The Pleistocene Incapillo Caldera and Dome Complex (5,570 m) marks the southernmost siliceous center of the Andean Central Volcanic Zone (~28°S), where the steeply dipping (~30°) segment of the subducting Nazca plate transitions into the Chilean “flatslab” to the south. The eruption of the Incapillo Caldera and Dome Complex began with a 3–1 Ma effusive phase characterized by ~40 rhyodacitic dome eruptions. This effusive phase was terminated by an explosive “caldera-forming” event at 0.51 Ma that produced the 14 km 3 Incapillo ignimbrite.
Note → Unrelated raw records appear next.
(* ===== verification/ThreadPool.v ===== *)
(** * ThreadPool: the pool of worker threads

    [threadpool.cpp] as a machine of atomic steps, one function per thread: the
    workers in [execute_thread], the callers of [add_task], and the owner of the
    pool with [start] and [destroy_threadpool].  A step runs up to the next point
    where another thread can be seen: taking the mutex, the code under the mutex with
    its release, a signal, a task.  The primitives of pthreads are modelled by what
    they promise: a mutex is taken when it is free, [pthread_cond_wait] releases it
    and joins the waiting threads in one step, a signal wakes one of them if there is
    one, a broadcast all, and a thread may wake up without being signalled. *)
From stdpp Require Import list.
From S2P Require Import Prelude.

Definition STARTED : Z := 0.
Definition STOPPED : Z := 1.

Section pool.
Context {Task : Type}.

(** ** The threads *)

(** Where a worker is: in [ss_start_thread], at the first [lock] of a round, in the
    test of the inner loop (with the mutex), in [wait], woken and taking the mutex
    again, in [task->run()], gone. *)
Inductive worker :=
  | W_entry
  | W_lock
  | W_check
  | W_wait
  | W_woken
  | W_run (t : Task)
  | W_exited.

(** A call of [add_task]: at [lock], with the mutex, at [signal], returned. *)
Inductive adder :=
  | A_lock (t : Task)
  | A_push (t : Task)
  | A_signal
  | A_returned (ret : Z).

(** The owner: between calls (with the result of the last one), in the loop of
    [start], and in [destroy_threadpool] at [lock], with the mutex, at the first
    [broadcast], at the [i]-th [pthread_join] and at the [broadcast] behind it;
    returned; beyond the end of [m_threads]. *)
Inductive owner_pc :=
  | O_idle (ret : Z)
  | O_create (i : Z)
  | O_stop_lock
  | O_stop_set
  | O_broadcast
  | O_join (i : Z)
  | O_rebroadcast (i : Z)
  | O_destroyed (ret : Z)
  | O_fault.

(** Who holds [m_task_mutex]. *)
Inductive thread_id :=
  | T_worker (i : nat)
  | T_adder (j : nat)
  | T_owner.

#[export] Instance thread_id_eq_dec : EqDecision thread_id.
Proof. solve_decision. Defined.

Record ThreadPool := mk_pool {
  m_scb : bool;                  (* a start callback is set *)
  m_pool_size : Z;
  m_task_size_limit : Z;
  m_pool_state : Z;
  m_tasks : list Task;
  m_threads : list worker;
  m_task_mutex : option thread_id;
  tp_adders : list adder;
  tp_owner : owner_pc;
}.

Definition set_m_state v p := mk_pool (m_scb p) (m_pool_size p) (m_task_size_limit p) v (m_tasks p) (m_threads p) (m_task_mutex p) (tp_adders p) (tp_owner p).
Definition set_m_tasks v p := mk_pool (m_scb p) (m_pool_size p) (m_task_size_limit p) (m_pool_state p) v (m_threads p) (m_task_mutex p) (tp_adders p) (tp_owner p).
Definition set_m_threads v p := mk_pool (m_scb p) (m_pool_size p) (m_task_size_limit p) (m_pool_state p) (m_tasks p) v (m_task_mutex p) (tp_adders p) (tp_owner p).
Definition set_m_mutex v p := mk_pool (m_scb p) (m_pool_size p) (m_task_size_limit p) (m_pool_state p) (m_tasks p) (m_threads p) v (tp_adders p) (tp_owner p).
Definition set_adders v p := mk_pool (m_scb p) (m_pool_size p) (m_task_size_limit p) (m_pool_state p) (m_tasks p) (m_threads p) (m_task_mutex p) v (tp_owner p).
Definition set_owner v p := mk_pool (m_scb p) (m_pool_size p) (m_task_size_limit p) (m_pool_state p) (m_tasks p) (m_threads p) (m_task_mutex p) (tp_adders p) v.

Definition worker_at (i : nat) (w : worker) (p : ThreadPool) : ThreadPool := set_m_threads (<[i := w]> (m_threads p)) p.
Definition adder_at (j : nat) (a : adder) (p : ThreadPool) : ThreadPool := set_adders (<[j := a]> (tp_adders p)) p.

(** [ThreadPool::ThreadPool], with the settings of [set_pool_size],
    [set_task_size_limit] and [set_thread_start_cb]. *)
Definition ThreadPool_new (scb : bool) (pool_size task_size_limit : Z) : ThreadPool :=
  mk_pool scb pool_size task_size_limit (-1) [] [] None [] (O_idle 0).

(** [Mutex::lock]: blocked while somebody holds it. *)
Definition lock (me : thread_id) (p : ThreadPool) : option ThreadPool :=
  match m_task_mutex p with
  | None => Some (set_m_mutex (Some me) p)
  | Some _ => None
  end.
Definition unlock (p : ThreadPool) : ThreadPool := set_m_mutex None p.

Definition waits (w : worker) : bool := match w with W_wait => true | _ => false end.
Definition wake (w : worker) : worker := match w with W_wait => W_woken | _ => w end.

(** [CondVar::broadcast] *)
Definition broadcast (p : ThreadPool) : ThreadPool := set_m_threads (wake <$> m_threads p) p.

(** What an observer of the tasks sees of a step. *)
Inductive label :=
  | L_tau
  | L_start_cb (i : nat)
  | L_add (t : Task)
  | L_reject (t : Task)
  | L_take (t : Task)
  | L_done (t : Task).

(** *** ss_start_thread and execute_thread *)

Definition worker_step (i : nat) (p : ThreadPool) : option (label * ThreadPool) :=
  match m_threads p !! i with
  | Some W_entry => Some (if m_scb p then L_start_cb i else L_tau, worker_at i W_lock p)
  | Some W_lock | Some W_woken => p' ← lock (T_worker i) p; Some (L_tau, worker_at i W_check p')
  | Some W_check =>
      if negb (m_pool_state p =? STOPPED) && bool_decide (length (m_tasks p) = 0%nat)
      then Some (L_tau, worker_at i W_wait (unlock p))
      else if m_pool_state p =? STOPPED then Some (L_tau, worker_at i W_exited (unlock p))
      else match m_tasks p with
           | task :: rest => Some (L_take task, worker_at i (W_run task) (unlock (set_m_tasks rest p)))
           | [] => None
           end
  | Some (W_run t) => Some (L_done t, worker_at i W_lock p)
  | Some W_wait | Some W_exited | None => None
  end.

(** *** add_task

    [k] is the thread that the signal wakes. *)
Definition adder_step (j k : nat) (p : ThreadPool) : option (label * ThreadPool) :=
  match tp_adders p !! j with
  | Some (A_lock t) => p' ← lock (T_adder j) p; Some (L_tau, adder_at j (A_push t) p')
  | Some (A_push t) =>
      if (0 <? m_task_size_limit p) && (m_task_size_limit p <? s32 (zlen (m_tasks p)))
      then Some (L_reject t, adder_at j (A_returned (-1)) (unlock p))
      else Some (L_add t, adder_at j A_signal (unlock (set_m_tasks (m_tasks p ++ [t]) p)))
  | Some A_signal =>
      match m_threads p !! k with
      | Some W_wait => Some (L_tau, adder_at j (A_returned 0) (worker_at k W_woken p))
      | _ => if existsb waits (m_threads p) then None else Some (L_tau, adder_at j (A_returned 0) p)
      end
  | Some (A_returned _) | None => None
  end.

(** *** start and destroy_threadpool

    [created] is the answer of [pthread_create]. *)
Definition owner_step (created : bool) (p : ThreadPool) : option (label * ThreadPool) :=
  match tp_owner p with
  | O_create i =>
      Some (L_tau,
        if i <? m_pool_size p then
          if created then set_owner (O_create (i + 1)) (set_m_threads (m_threads p ++ [W_entry]) p)
          else set_owner (O_idle (-1)) p
        else set_owner (O_idle 0) p)
  | O_stop_lock => p' ← lock T_owner p; Some (L_tau, set_owner O_stop_set p')
  | O_stop_set => Some (L_tau, set_owner O_broadcast (unlock (set_m_state STOPPED p)))
  | O_broadcast => Some (L_tau, set_owner (O_join 0) (broadcast p))
  | O_join i =>
      if i <? m_pool_size p then
        match m_threads p !! Z.to_nat i with
        | None => Some (L_tau, set_owner O_fault p)
        | Some W_exited => Some (L_tau, set_owner (O_rebroadcast i) p)
        | Some _ => None
        end
      else Some (L_tau, set_owner (O_destroyed 0) p)
  | O_rebroadcast i => Some (L_tau, set_owner (O_join (i + 1)) (broadcast p))
  | O_idle _ | O_destroyed _ | O_fault => None
  end.

(** The calls: [add_task] by a new thread of control, [start] and
    [destroy_threadpool] by the owner. *)
Definition call_add_task (t : Task) (p : ThreadPool) : ThreadPool := set_adders (tp_adders p ++ [A_lock t]) p.

Definition call_start (p : ThreadPool) : option ThreadPool :=
  match tp_owner p with
  | O_idle _ =>
      Some (if m_pool_size p =? 0 then set_owner (O_idle (-1)) p
            else if m_pool_state p =? STARTED then set_owner (O_idle 0) p
            else set_owner (O_create 0) (set_m_state STARTED p))
  | _ => None
  end.

Definition call_destroy (p : ThreadPool) : option ThreadPool :=
  match tp_owner p with O_idle _ => Some (set_owner O_stop_lock p) | _ => None end.

(** ** Executions *)

(** A step of the threads themselves. *)
Inductive internal : ThreadPool -> label -> ThreadPool -> Prop :=
  | int_worker i l p p' : worker_step i p = Some (l, p') -> internal p l p'
  | int_adder j k l p p' : adder_step j k p = Some (l, p') -> internal p l p'
  | int_owner created l p p' : owner_step created p = Some (l, p') -> internal p l p'.

(** Any step: also new calls and wake-ups without a signal. *)
Inductive step : ThreadPool -> label -> ThreadPool -> Prop :=
  | step_internal l p p' : internal p l p' -> step p l p'
  | step_spurious i p : m_threads p !! i = Some W_wait -> step p L_tau (worker_at i W_woken p)
  | step_add t p : step p L_tau (call_add_task t p)
  | step_start p p' : call_start p = Some p' -> step p L_tau p'
  | step_destroy p p' : call_destroy p = Some p' -> step p L_tau p'.

(** What can be reached from [p0], with the labels on the way, oldest first. *)
Inductive run (p0 : ThreadPool) : list label -> ThreadPool -> Prop :=
  | run_start : run p0 [] p0
  | run_step tr l p p' : run p0 tr p -> step p l p' -> run p0 (tr ++ [l]) p'.

(** The same as a function of a schedule. *)
Inductive action :=
  | Act_worker (i : nat)
  | Act_adder (j k : nat)
  | Act_owner (created : bool)
  | Act_spurious (i : nat)
  | Act_add (t : Task)
  | Act_start
  | Act_destroy.

Definition act (a : action) (p : ThreadPool) : option (label * ThreadPool) :=
  match a with
  | Act_worker i => worker_step i p
  | Act_adder j k => adder_step j k p
  | Act_owner created => owner_step created p
  | Act_spurious i => match m_threads p !! i with Some W_wait => Some (L_tau, worker_at i W_woken p) | _ => None end
  | Act_add t => Some (L_tau, call_add_task t p)
  | Act_start => pair L_tau <$> call_start p
  | Act_destroy => pair L_tau <$> call_destroy p
  end.

Fixpoint schedule (acts : list action) (p : ThreadPool) : option (list label * ThreadPool) :=
  match acts with
  | [] => Some ([], p)
  | a :: acts' =>
      '(l, p') ← act a p;
      '(tr, p'') ← schedule acts' p';
      Some (l :: tr, p'')
  end.

Lemma act_step a p l p' : act a p = Some (l, p') -> step p l p'.
Proof.
  destruct a; cbn; intros H.
  - by eapply step_internal, int_worker.
  - by eapply step_internal, int_adder.
  - by eapply step_internal, int_owner.
  - destruct (m_threads p !! i) as [[]|] eqn:E; simplify_eq. by apply step_spurious.
  - simplify_eq. apply step_add.
  - destruct (call_start p) eqn:E; simplify_eq/=. by apply step_start.
  - destruct (call_destroy p) eqn:E; simplify_eq/=. by apply step_destroy.
Qed.

Lemma run_app p0 tr p tr' p' : run p0 tr p -> run p tr' p' -> run p0 (tr ++ tr') p'.
Proof.
  intros H. induction 1 as [|tr' l p1 p2 _ IH Hst]; [by rewrite app_nil_r|].
  rewrite app_assoc. by eapply run_step.
Qed.

Lemma schedule_run acts : forall p tr p', schedule acts p = Some (tr, p') -> run p tr p'.
Proof.
  induction acts as [|a acts IH]; intros p tr p'; cbn; [intros [= <- <-]; constructor|].
  destruct (act a p) as [[l q]|] eqn:Ha; cbn; [|done].
  destruct (schedule acts q) as [[tr' q']|] eqn:Hs; cbn; [|done]. intros [= <- <-].
  apply (run_app p [l] q); [|by apply IH].
  apply (run_step p [] l p q); [constructor|]. by eapply act_step.
Qed.

End pool.

Arguments action : clear implicits.
Arguments worker : clear implicits.
Arguments adder : clear implicits.
Arguments label : clear implicits.
Arguments ThreadPool : clear implicits.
Distinctive and virtually identical chemical signatures of the domes and ignimbrites (SiO 2 = 67–72 wt%; La/Yb = 37–56; Ba/La = 16–28; La/Ta = 30–50; 87 Sr/ 86 Sr = 0.70638–0.70669; ε Nd = −4.2 to −4.6) indicate that all erupted lavas originated from the same magma chamber and that differentiation effects between units were minor. The strong HREE depletion (Sm/Yb = 6–8) that distinguishes Incapillo magmas from most of the large ignimbrites of the Altiplano–Puna plateau can be explained by the extent and degree of partial melting at lower crustal depths (>40 km) in the presence of garnet. At upper crustal depths, this high-pressure residual geochemical signature, also common to adjacent late Miocene/Pliocene Pircas Negras andesites, was partially overprinted by shallow-level assimilation and fractional crystallization processes. Energy-constrained AFC modeling suggests that incorporation of anatectic upper crustal melts into a fractionated “adakite-like” dacitic host best explains the petrogenesis of Incapillo magmas. The diminution of the sub-arc asthenospheric wedge during Nazca plate shallowing left the Incapillo magma chamber unreplenished by both mafic mantle-derived and lower crustal melts and thus stranded at shallow depths within the Andean crust. Based on its small size and distinctive high-pressure chemical signature, the Incapillo Caldera and Dome Complex provides an endmember model for an Andean caldera erupting within a waning magmatic arc over a shallowing subduction zone.